§ **Task item**: All lines from the one containing "true | _ :: _ => false end" down to the one containing "[reflexivity | left; reflexivity].", both ends included, are to be given again exactly; omit the rest of the listing below.

Segment Open

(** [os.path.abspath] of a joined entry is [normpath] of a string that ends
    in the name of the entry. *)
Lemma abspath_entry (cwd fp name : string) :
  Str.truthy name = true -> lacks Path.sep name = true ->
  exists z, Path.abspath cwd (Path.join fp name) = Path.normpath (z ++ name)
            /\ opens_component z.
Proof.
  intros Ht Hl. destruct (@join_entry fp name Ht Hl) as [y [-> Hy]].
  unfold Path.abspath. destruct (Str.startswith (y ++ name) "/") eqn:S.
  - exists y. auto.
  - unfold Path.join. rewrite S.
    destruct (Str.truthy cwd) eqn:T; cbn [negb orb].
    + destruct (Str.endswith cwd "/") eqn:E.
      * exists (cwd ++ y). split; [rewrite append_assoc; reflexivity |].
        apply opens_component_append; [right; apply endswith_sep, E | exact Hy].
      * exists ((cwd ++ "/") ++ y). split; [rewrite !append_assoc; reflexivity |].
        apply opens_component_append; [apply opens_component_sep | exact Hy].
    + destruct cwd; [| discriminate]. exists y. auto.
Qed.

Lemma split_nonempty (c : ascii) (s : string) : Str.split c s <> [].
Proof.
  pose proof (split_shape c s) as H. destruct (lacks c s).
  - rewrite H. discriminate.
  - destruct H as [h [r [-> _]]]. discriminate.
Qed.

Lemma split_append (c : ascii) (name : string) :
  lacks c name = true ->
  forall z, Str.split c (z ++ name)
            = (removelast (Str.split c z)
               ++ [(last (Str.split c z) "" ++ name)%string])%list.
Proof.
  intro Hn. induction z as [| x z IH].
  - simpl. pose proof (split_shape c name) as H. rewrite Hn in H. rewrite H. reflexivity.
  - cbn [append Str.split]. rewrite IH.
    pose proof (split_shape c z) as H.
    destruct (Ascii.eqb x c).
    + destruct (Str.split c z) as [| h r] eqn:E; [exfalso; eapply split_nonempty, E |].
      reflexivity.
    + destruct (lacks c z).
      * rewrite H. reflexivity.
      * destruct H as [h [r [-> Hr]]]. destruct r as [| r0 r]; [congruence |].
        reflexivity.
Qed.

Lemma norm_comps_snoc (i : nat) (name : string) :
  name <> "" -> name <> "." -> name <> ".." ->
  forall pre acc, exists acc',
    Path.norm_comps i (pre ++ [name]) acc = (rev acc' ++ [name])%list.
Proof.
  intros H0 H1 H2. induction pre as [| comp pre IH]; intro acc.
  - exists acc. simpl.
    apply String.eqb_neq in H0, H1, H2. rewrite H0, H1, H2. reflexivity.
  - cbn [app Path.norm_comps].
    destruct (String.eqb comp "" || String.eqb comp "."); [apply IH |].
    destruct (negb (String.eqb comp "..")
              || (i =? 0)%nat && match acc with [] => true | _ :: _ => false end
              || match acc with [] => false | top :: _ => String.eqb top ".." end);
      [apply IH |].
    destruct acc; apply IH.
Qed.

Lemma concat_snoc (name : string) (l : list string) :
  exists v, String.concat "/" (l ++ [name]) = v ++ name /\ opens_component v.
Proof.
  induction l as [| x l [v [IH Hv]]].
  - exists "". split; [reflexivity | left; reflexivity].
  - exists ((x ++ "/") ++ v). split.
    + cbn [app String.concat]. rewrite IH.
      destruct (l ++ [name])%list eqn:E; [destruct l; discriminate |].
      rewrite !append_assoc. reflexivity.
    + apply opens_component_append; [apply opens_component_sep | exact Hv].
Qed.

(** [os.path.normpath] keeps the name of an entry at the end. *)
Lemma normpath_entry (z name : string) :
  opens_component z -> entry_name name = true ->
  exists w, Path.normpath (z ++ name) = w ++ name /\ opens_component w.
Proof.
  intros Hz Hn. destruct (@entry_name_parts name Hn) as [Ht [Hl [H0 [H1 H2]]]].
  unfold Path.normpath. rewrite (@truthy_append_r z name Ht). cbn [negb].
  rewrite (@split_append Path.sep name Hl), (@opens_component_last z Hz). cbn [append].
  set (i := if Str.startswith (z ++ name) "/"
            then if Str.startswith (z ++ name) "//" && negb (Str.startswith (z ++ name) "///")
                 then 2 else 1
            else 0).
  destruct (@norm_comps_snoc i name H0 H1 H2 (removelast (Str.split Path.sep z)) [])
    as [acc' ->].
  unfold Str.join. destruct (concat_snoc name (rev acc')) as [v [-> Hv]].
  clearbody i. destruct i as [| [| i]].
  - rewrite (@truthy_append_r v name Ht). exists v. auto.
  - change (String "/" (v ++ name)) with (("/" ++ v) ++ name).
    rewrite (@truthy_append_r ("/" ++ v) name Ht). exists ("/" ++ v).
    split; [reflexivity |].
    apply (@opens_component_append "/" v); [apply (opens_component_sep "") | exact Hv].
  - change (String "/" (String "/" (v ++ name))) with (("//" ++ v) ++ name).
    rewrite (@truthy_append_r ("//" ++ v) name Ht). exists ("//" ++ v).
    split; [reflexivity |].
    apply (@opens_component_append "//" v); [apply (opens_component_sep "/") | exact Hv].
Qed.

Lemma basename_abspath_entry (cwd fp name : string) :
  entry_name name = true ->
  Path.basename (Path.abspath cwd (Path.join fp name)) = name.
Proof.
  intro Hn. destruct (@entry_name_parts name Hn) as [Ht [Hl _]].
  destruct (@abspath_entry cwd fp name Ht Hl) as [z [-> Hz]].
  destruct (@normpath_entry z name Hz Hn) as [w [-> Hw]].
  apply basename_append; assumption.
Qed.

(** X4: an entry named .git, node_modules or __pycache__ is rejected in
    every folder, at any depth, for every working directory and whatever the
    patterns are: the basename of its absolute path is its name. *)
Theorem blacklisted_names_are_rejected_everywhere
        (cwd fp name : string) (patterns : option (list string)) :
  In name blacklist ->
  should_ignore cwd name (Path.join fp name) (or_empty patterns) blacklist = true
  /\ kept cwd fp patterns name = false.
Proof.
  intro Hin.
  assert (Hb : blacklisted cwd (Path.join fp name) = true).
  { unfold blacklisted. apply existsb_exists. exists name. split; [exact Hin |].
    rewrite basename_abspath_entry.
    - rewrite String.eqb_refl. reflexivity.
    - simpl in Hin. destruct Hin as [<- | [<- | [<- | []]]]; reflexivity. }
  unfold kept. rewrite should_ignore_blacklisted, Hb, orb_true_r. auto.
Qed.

Segment Closed

§ **Solution to this exercise**:
              || (i =? 0)%nat && match acc with [] => true | _ :: _ => false end
              || match acc with [] => false | top :: _ => String.eqb top ".." end);
      [apply IH |].
    destruct acc; apply IH.
Qed.

Lemma concat_snoc (name : string) (l : list string) :
  exists v, String.concat "/" (l ++ [name]) = v ++ name /\ opens_component v.
Proof.
  induction l as [| x l [v [IH Hv]]].
  - exists "". split; [reflexivity | left; reflexivity].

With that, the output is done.